My friend Karen needed a ride to the blood donation center last night. Apparently the last time she gave blood, she was light-headed and could not drive herself home. I was happy to chauffeur. Both she and Cody joked with me a bit that I should give blood too since I would be there anyway. The reason it's a joke is because lots of people know I just don't do blood donation. I love the idea of donating blood. In fact, I even did it once. Over 15 years ago, while in college, I took part in a blood drive on the stage of the school auditorium. And it was one of the biggest disasters of my life. The needle was inserted wrong, my vein was punctured, I bled a ton under the skin, and had a huge painful hematoma that made bending my arm almost impossible for a few days. I had to have help getting dressed because I couldn't bear to move my arm to insert it into clothing.
From that time on I've never donated blood. And, I even have a terrible time having blood drawn at doctor visits. The idea of a needle being put into me is so scary that I'm sure it's one of the main reasons I decided to skip the epidurals when giving birth.
But last night, I was feeling brave. I figured thousands of people give blood all the time so it can't be that hard. Yes, I have tiny little veins hidden deep in my arm. Yes, I had a bad experience. But, I am a brave strong woman. I can do this! Think of how it would help people if I donated blood. I was nervous and excited, but I wanted to try it. I went through all the pre-donation questions and check-up. My iron level, by the way, was rocking. I know, it's pathetic to get an ego boost from the technician's compliment on my super high iron level, but please allow me that pleasure as it all went majorly downhill from there.

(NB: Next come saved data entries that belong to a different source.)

(** * NordLayer Telegram bot: routing, validation and listing properties

    A shallow embedding of [telegram-bot/main.py] (class [TelegramBot]).
    Handlers are state transformers over the bot object and the per-chat
    [context.user_data] dictionary; everything a handler sends out (replies,
    upstream API calls, calls into the order handlers, error reports) is
    recorded in an event trace.

    Python [str] values that come from users or from the upstream API are
    sequences of Unicode code points ([list N]); string constants of the
    program itself (dictionary keys, mode names, error kinds) are Rocq
    strings.  Message texts are represented by their intent, not by their
    wording. *)

From Stdlib Require Import ZArith NArith List String Ascii Lia Bool.
From Stdlib Require Import Sorting.Sorted Sorting.Permutation.
From stdpp Require Import base option list gmap strings.

Open Scope Z_scope.

(* ================================================================== *)
(** ** Python strings *)
(* ================================================================== *)

Module PyStr.

(** A code point. *)
Abbreviation char := N (only parsing).
Abbreviation pystr := (list N) (only parsing).

(** An ASCII literal of the program as a Python string. *)
Definition lit (s : string) : pystr :=
  map N_of_ascii (list_ascii_of_string s).

Definition in_range (lo hi c : N) : bool := ((lo <=? c) && (c <=? hi))%N.

(** [str.isspace] on one code point: the characters [str.strip()] removes. *)
Definition isspace (c : N) : bool :=
  in_range 9 13 c || in_range 28 32 c || (c =? 133)%N || (c =? 160)%N
  || (c =? 5760)%N || in_range 8192 8202 c || (c =? 8232)%N || (c =? 8233)%N
  || (c =? 8239)%N || (c =? 8287)%N || (c =? 12288)%N.

Fixpoint lstrip (s : pystr) : pystr :=
  match s with
  | c :: s' => if isspace c then lstrip s' else s
  | [] => []
  end.

Definition rstrip (s : pystr) : pystr := rev (lstrip (rev s)).

(** [s.strip()] *)
Definition strip (s : pystr) : pystr := rstrip (lstrip s).

(** [s.lower()], on the ASCII letters.  The only non-ASCII code points
    whose lowercase form contains an ASCII letter are U+0130 (to [i]) and
    U+212A (to [k]); neither letter occurs in the file extensions tested
    below, so suffix tests against those extensions are not affected. *)
Definition lower_char (c : N) : N :=
  if in_range 65 90 c then (c + 32)%N else c.
Lemma traverse_tree_foldl (t : TreeNode) :
  forall unique_links,
    traverse_tree t unique_links = foldl add_first unique_links (row <$> nodes t).
Proof.
  induction t as [url title links children IH] using TreeNode_forall_ind.
  intros unique_links.
  change (nodes (mkNode url title links children))
    with (mkNode url title links children :: flat_map nodes children).
  rewrite fmap_cons. cbn [foldl].
  change (row (mkNode url title links children)) with (url, title).
  change (traverse_tree (mkNode url title links children) unique_links)
    with ((fix loop (children : list TreeNode) (unique_links : list (string * string)) :=
             match children with
             | [] => unique_links
             | child :: rest => loop rest (traverse_tree child unique_links)
             end) children (add_first unique_links (url, title))).
  generalize (add_first unique_links (url, title)). clear unique_links.
  induction IH as [|c cs Hc _ IHcs]; intros unique_links; [done |].
  cbn [flat_map]. rewrite fmap_app, foldl_app, <- Hc. apply IHcs.
Qed.

Lemma has_key_get url unique_links :
  has_key url unique_links = true <-> is_Some (get url unique_links).
Proof.
  unfold has_key, get. induction unique_links as [|[k v] l IH]; simpl.
  - split; [done | by intros [? ?]].
  - destruct (String.eqb k url); simpl; [split; eauto | exact IH].
Qed.

Lemma has_key_elem url unique_links :
  has_key url unique_links = true <-> url ∈ unique_links.*1.
Proof.
  unfold has_key. induction unique_links as [|[k v] l IH]; simpl.
  - split; [done | intros Hin; inversion Hin].
  - rewrite orb_true_iff, IH, elem_of_cons, String.eqb_eq. naive_solver.
Qed.

Lemma get_app url l1 l2 :
  get url (l1 ++ l2) = match get url l1 with Some v => Some v | None => get url l2 end.
Proof.
  unfold get. induction l1 as [|[k v] l1 IH]; simpl; [done |].
  destruct (String.eqb k url); [done | exact IH].
Qed.

Lemma get_add_first url unique_links k v :
  get url (add_first unique_links (k, v))
  = match get url unique_links with
    | Some x => Some x
    | None => if (truthy k && String.eqb k url)%bool then Some v else None
    end.
Proof.
  unfold add_first. simpl fst.
  destruct (truthy k) eqn:Hk; simpl.
  - destruct (has_key k unique_links) eqn:Hkey; simpl.
    + destruct (get url unique_links) as [x|] eqn:Hget; [done |].
      destruct (String.eqb k url) eqn:Heq; [| done].
      apply String.eqb_eq in Heq as ->.
      apply has_key_get in Hkey as [x Hx]. congruence.
    + rewrite get_app. destruct (get url unique_links); [done |].
      unfold get. simpl. by destruct (String.eqb k url).
  - by destruct (get url unique_links).
Qed.

Lemma get_foldl_add_first url (l : list (string * string)) :
  forall unique_links,
    get url (foldl add_first unique_links l)
    = match get url unique_links with
      | Some x => Some x
      | None => if truthy url then get url l else None
      end.
Proof.
  induction l as [|[k v] l IH]; intros unique_links; simpl.
  - destruct (get url unique_links); [done | by destruct (truthy url)].
  - rewrite IH, get_add_first. destruct (get url unique_links) as [x|]; [done |].
    unfold get at 2. simpl. destruct (String.eqb k url) eqn:Heq.
    + apply String.eqb_eq in Heq as ->. rewrite andb_true_r.
      by destruct (truthy url).
    + by rewrite andb_false_r.
Qed.

Lemma foldl_add_first_sublist (l : list (string * string)) :
  forall unique_links,
    exists added,
      foldl add_first unique_links l = unique_links ++ added
      /\ added `sublist_of` l.
Proof.
  induction l as [|item l IH]; intros unique_links; simpl.
  - exists []. by rewrite app_nil_r.
  - destruct (IH (add_first unique_links item)) as (added & -> & Hsub).
    unfold add_first. destruct (_ && _)%bool.
    + exists (item :: added). split; [by rewrite <- app_assoc | by apply sublist_skip].
    + exists added. split; [done | by apply sublist_cons].
Qed.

Finally it was time to get into the chair. I may have been trembling slightly. I was very nervous, but I thought I did a good job of remaining relaxed and calm. The supervisor was doing my blood draw. She told me she was the one they all call if something goes wrong. I asked if that meant she expected something to go wrong with me. Talk about foreshadowing! She got everything all ready to go and began to insert the needle. Even though I was not looking, I felt immediately that something was wrong. It felt awful. She was scrambling to remove the needle and apply pressure as she calmly told me she had blown the vein. I was bleeding under the skin again. She explained I would have a bruise, but as she continued to talk all I could think about was shock that the exact same thing that happened 15 years ago was happening again.
I could tell the woman felt terrible, and I didn't feel so well myself. It did hurt physically, but also emotionally. I couldn't believe I had tried this again with the same result. And I was afraid of how badly this hematoma would hurt since last time was so painful. I kept a brave face and thankfully did not dissolve into tears until after I got to the car.
Fortunately, this bruise is nowhere close in size or pain level as the last time. And now I know for sure that my veins are just too small for the large needles they use at a blood donation center. I'm sad that I can't help people in that particular way because I think donating blood is so necessary and wonderful.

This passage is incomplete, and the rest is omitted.